URL: http://connectome-server:3000
Username: admin
Password: <check .env.production for GRAFANA_PASSWORD>

Prometheus

URL: http://connectome-server:9090

API Documentation

URL: http://connectome-server:8080/docs

🐛 Troubleshooting Quick Reference

Issue: GPU not detected

# Check nvidia-smi
nvidia-smi

# Test Docker GPU runtime
docker run --rm --gpus all nvidia/cuda:11.8.0-base-ubuntu22.04 nvidia-smi

# If fails, install nvidia-container-toolkit
sudo apt-get update
sudo apt-get install -y nvidia-container-toolkit
sudo systemctl restart docker

Issue: Nemotron service won't start

# Check logs
docker-compose -f docker-compose.connectome.yml logs nemotron-llm

# Common causes:
# 1. Invalid NGC_API_KEY
# 2. Insufficient GPU memory (need 20GB+ on GPU 1)
# 3. Model download timeout (retry)

# Verify NGC key
echo $NGC_API_KEY

# Restart service
docker-compose -f docker-compose.connectome.yml restart nemotron-llm

Issue: Port already in use

# Check what's using ports
sudo lsof -i :8080  # API
sudo lsof -i :8000  # Nemotron LLM
sudo lsof -i :8001  # Embedder
sudo lsof -i :8002  # Reranker

# Stop conflicting service or change port in .env.production

Issue: Out of disk space

# Check disk usage
df -h

# Clean up Docker
docker system prune -a --volumes  # ⚠️ Will remove all unused data

# Remove old images
docker image prune -a

📈 Expected Resource Usage

GPU Memory (8x RTX 3090, 24GB each)

  • GPU 1: ~18GB / 24GB (75% - Nemotron LLM)
  • GPU 5: ~4GB / 24GB (17% - NeMo Embedder)
  • GPU 6: ~4GB / 24GB (17% - NeMo Reranker)
  • GPUs 0, 2, 3, 4, 7: Free for other workloads

Disk Space

  • Docker images: ~15GB
  • Model cache: ~20GB
  • Database: ~5GB (grows with papers)
  • Total: ~40GB + paper storage

Network Bandwidth

  • Initial deployment: ~10GB download (NIM containers)
  • Ongoing: ~1-2GB/day (paper downloads)

✅ Deployment Complete Checklist

  • All 11 services running (docker-compose ps)
  • API health check passes (curl localhost:8080/api/v1/health)
  • Hybrid RAG status shows GPU assignments
  • GPUs 1, 5, 6 show memory usage in nvidia-smi
  • Grafana accessible at port 3000
  • Test evaluation returns ensemble scores
  • API keys rotated (NGC, OpenAI, Anthropic)
  • .env.production secured (chmod 600)
  • Monitoring dashboards configured
  • Backup strategy planned

📚 Additional Documentation

  • Full Guide: DEPLOY_TO_CONNECTOME_NOW.md
  • Technical Details: claudedocs/NEMOTRON_HYBRID_GUIDE.md
  • Deployment Summary: DEPLOYMENT_COMPLETE_SUMMARY.md
  • API Documentation: http://localhost:8080/docs (after deployment)

🎉 Ready to Deploy!

All pre-flight checks passed.
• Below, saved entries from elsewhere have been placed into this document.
Lemma last_buf_run B l c n (t : ide D) : ibufs t = B -> queued B (Some c) l -> (length l <= n)%nat ->
  exists l0 z, l = l0 ++ [z] /\ last_buf n c t = Ok z t.
Proof.
  intros Hb. revert l c. induction n as [|n IH]; intros [|c' l] c Hq Hn; cbn [queued length last_buf] in *; try done; try lia.
  destruct Hq as [[= <-] Hq]. unfold getb. rewrite (bind_ok _ _ _ _ _ (gets_ok _ _)), Hb. destruct (qnext (B c)) as [d|] eqn:E.
  - destruct (IH l d Hq) as (l0 & z & -> & R); [lia|]. by exists (c :: l0), z.
  - destruct l as [|? ?]; [|by destruct Hq]. by exists [], c.
Qed.
Lemma queued_snoc B B' o l z b : NoDup (l ++ [z]) -> b ∉ l ++ [z] -> queued B o (l ++ [z]) ->
  (forall c, c ∈ l -> qnext (B' c) = qnext (B c)) -> qnext (B' z) = Some b -> qnext (B' b) = None -> queued B' o (l ++ [z; b]).
Proof.
  revert o. induction l as [|c l IH]; intros o Hn Hb Hq HB Hz HbN; cbn [queued app] in *.
  - destruct Hq as [-> _]. by rewrite Hz, HbN.
  - destruct Hq as [-> Hq]. split; [done|]. apply NoDup_cons in Hn as [? Hn]. rewrite HB by set_solver. apply IH; try done; set_solver.
Qed.
(** The loop over [pp] and the store through it. *)
Lemma append_run s b l n : queued (ibufs s) (idequeue s) l -> NoDup l -> b ∉ l -> qnext (ibufs s b) = None -> (length l <= n)%nat ->
  exists s', append n b s = Ok tt s' /\ queued (ibufs s') (idequeue s') (l ++ [b]) /\ (forall c, relinked (ibufs s c) (ibufs s' c)) /\
  idelock s' = idelock s /\ asleep_on s' = asleep_on s /\ havedisk1 s' = havedisk1 s /\ idev s' = idev s.
Proof.
  intros Hq Hn Hb HN Hl. unfold append. rewrite (bind_ok _ _ _ _ _ (gets_ok _ _)). destruct (idequeue s) as [c|] eqn:E.
  - destruct (last_buf_run _ l c n s eq_refl Hq Hl) as (l0 & z & -> & R). mstep R. eexists. split; [done|]. cbn. rewrite <- app_assoc. cbn [app]. split; [|split_and!; try done].
    + rewrite E. apply NoDup_app in Hn as Hn'. eapply queued_snoc; try done; rewrite ?fn_lookup_insert; try done.
      * intros d Hd. rewrite fn_lookup_insert_ne; [done|]. intros ->. set_solver.
      * rewrite fn_lookup_insert_ne; [done|]. set_solver.
    + intros d. destruct (decide (d = z)) as [->|]; [rewrite fn_lookup_insert; by eexists|rewrite fn_lookup_insert_ne by done; apply relinked_refl].
  - destruct l as [|? ?]; [|by destruct Hq]. eexists. split; [done|]. cbn. split_and!; try done. intros; apply relinked_refl.
Qed.

Lemma start_first (t : ide D) b l : queued (ibufs t) (idequeue t) (l ++ [b]) -> b ∉ l -> request (ibufs t b) ->
  (forall c, head l = Some c -> active (hw (idev t)) (ibufs t c)) ->
  exists h, when (bool_decide (idequeue t = Some b)) (idestart polls (Some b)) t = Ok tt (moved t h) /\
  (forall k, platter h k = (if decide (l = []) then started (ibufs t b) else id) (platter (hw (idev t))) k) /\
  forall c, head (l ++ [b]) = Some c -> active h (ibufs t c).
Proof.
  intros Hq Hb Hr Ha. destruct l as [|c l]; cbn [queued app] in Hq.
  - destruct (start_next t [b]) as (h & R & HP & Hh); [done|by constructor|]. destruct Hq as [Hq _]. rewrite Hq in R |- *.
    rewrite bool_decide_true in R |- * by done. by exists h.
  - destruct Hq as [-> _]. rewrite bool_decide_false by (intros [= ->]; set_solver). exists (hw (idev t)). by rewrite moved_id.
Qed.
Lemma iderw_run s b l n : serving s l -> b ∉ l -> request (ibufs s b) -> (bdev (ibufs s b) = 0 \/ havedisk1 s = true) -> (length l <= n)%nat ->
  exists s', iderw polls n b s = Ok false s' /\ serving s' (l ++ [b]) /\ (forall c, relinked (ibufs s c) (ibufs s' c)) /\
  asleep_on s' = b :: asleep_on s /\ havedisk1 s' = havedisk1 s /\
  forall k, platter (hw (idev s')) k = (if decide (l = []) then started (ibufs s b) else id) (platter (hw (idev s))) k.
Proof.
  intros Hs Hb Hr Hd Hn. pose proof Hr as (Hbusy & Hsy & _). unfold iderw, getb. rewrite (bind_ok _ _ _ _ _ (gets_ok _ _)), Hbusy, Hsy. cbn [negb].
  rewrite (bind_ok _ _ _ _ _ (get_ok _)). replace (negb (bdev (ibufs s b) =? 0) && negb (havedisk1 s)) with false by (destruct Hd as [-> | ->]; by rewrite ?andb_false_r).
  mstep (acquire_ok idelock set_idelock s (sv_lock _ _ Hs)). unfold updb. rewrite (bind_ok _ _ _ _ _ (modify_ok _ _)). set (t := set_ibufs _ _).
  assert (Ht : forall c, c <> b -> ibufs t c = ibufs s c) by (intros c Hc; unfold t; cbn; by rewrite fn_lookup_insert_ne).
  assert (Htb : ibufs t b = set_qnext None (ibufs s b)) by (unfold t; cbn; by rewrite fn_lookup_insert).
  destruct (append_run t b l n) as (t1 & R & Hq1 & Hre & Hl1 & Ha1 & Hd1 & Hv1); [|apply (sv_nodup _ _ Hs)|done|by rewrite Htb|done|].
  { eapply queued_agree, (sv_queue _ _ Hs). intros c Hc. rewrite Ht; [done|]. by intros ->. }
  mstep R. rewrite (bind_ok _ _ _ _ _ (gets_ok _ _)).
  assert (Hre' : forall c, relinked (ibufs s c) (ibufs t1 c)).
  { intros c. destruct (Hre c) as [o ->]. destruct (decide (c = b)) as [->|Hc]; [rewrite Htb; by exists o|rewrite Ht by done; by exists o]. }
  clear Hre R. change (idelock t) with true in Hl1. change (asleep_on t) with (asleep_on s) in Ha1. change (havedisk1 t) with (havedisk1 s) in Hd1. change (idev t) with (idev s) in Hv1. clear Ht Htb. clearbody t. clear t.
  assert (Hrb : request (ibufs t1 b)) by (by eapply relinked_request).
  destruct (start_first t1 b l) as (h & R & HP & Ha); try done.
  { intros c Hc. rewrite Hv1. eapply relinked_active; [done|]. by apply (sv_active _ _ Hs). }
  mstep R. unfold iderw_check, getb. rewrite (bind_ok _ _ _ _ _ (gets_ok _ _)). change (ibufs (moved t1 h) b) with (ibufs t1 b).
  replace (synced (ibufs t1 b)) with false by (symmetry; apply Hrb). rewrite (bind_ok _ _ _ _ _ (modify_ok _ _)).
  mstep (release_ok idelock set_idelock (set_asleep_on (b :: asleep_on (moved t1 h)) (moved t1 h)) Hl1). eexists. split; [done|].
  split; [split; cbn -[platter]; try done|split_and!; try done; try (cbn; congruence)].
  - apply NoDup_app. split_and!; [apply (sv_nodup _ _ Hs)|set_solver|apply NoDup_singleton].
  - apply Forall_app. split; [|by constructor]. pose proof (sv_req _ _ Hs) as Hf. rewrite Forall_forall in Hf |- *. intros c Hc. eapply relinked_request; [done|auto].
  - rewrite Ha1. pose proof (sv_asleep _ _ Hs). set_solver.
  - intros k. change (platter h k = (if decide (l = []) then started (ibufs s b) else id) (platter (hw (idev s))) k). rewrite HP, Hv1.
    case_decide; [|done]. by rewrite (relinked_started (ibufs s b)).
Qed.

(** ** The contract

    To its callers the disk is a map of blocks and a queue of promises: what
    each outstanding request will leave in its buffer.  A request takes effect
    when it is made. *)

Record spec := mkSpec { blocks : Z * Z -> block; due : list (nat * block) }.
Definition issue b (x : buf) (sp : spec) : spec := mkSpec (started x (blocks sp)) (due sp ++ [(b, outcome x (blocks sp))]).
You can now:

  1. SSH to Connectome server
  2. Navigate to AI-CoScientist directory
  3. Run: ./scripts/deploy_to_connectome_hybrid.sh
  4. Wait 10-15 minutes for deployment
  5. Verify all services are healthy
  6. Rotate API keys immediately

Questions or issues? Check DEPLOY_TO_CONNECTOME_NOW.md for detailed troubleshooting.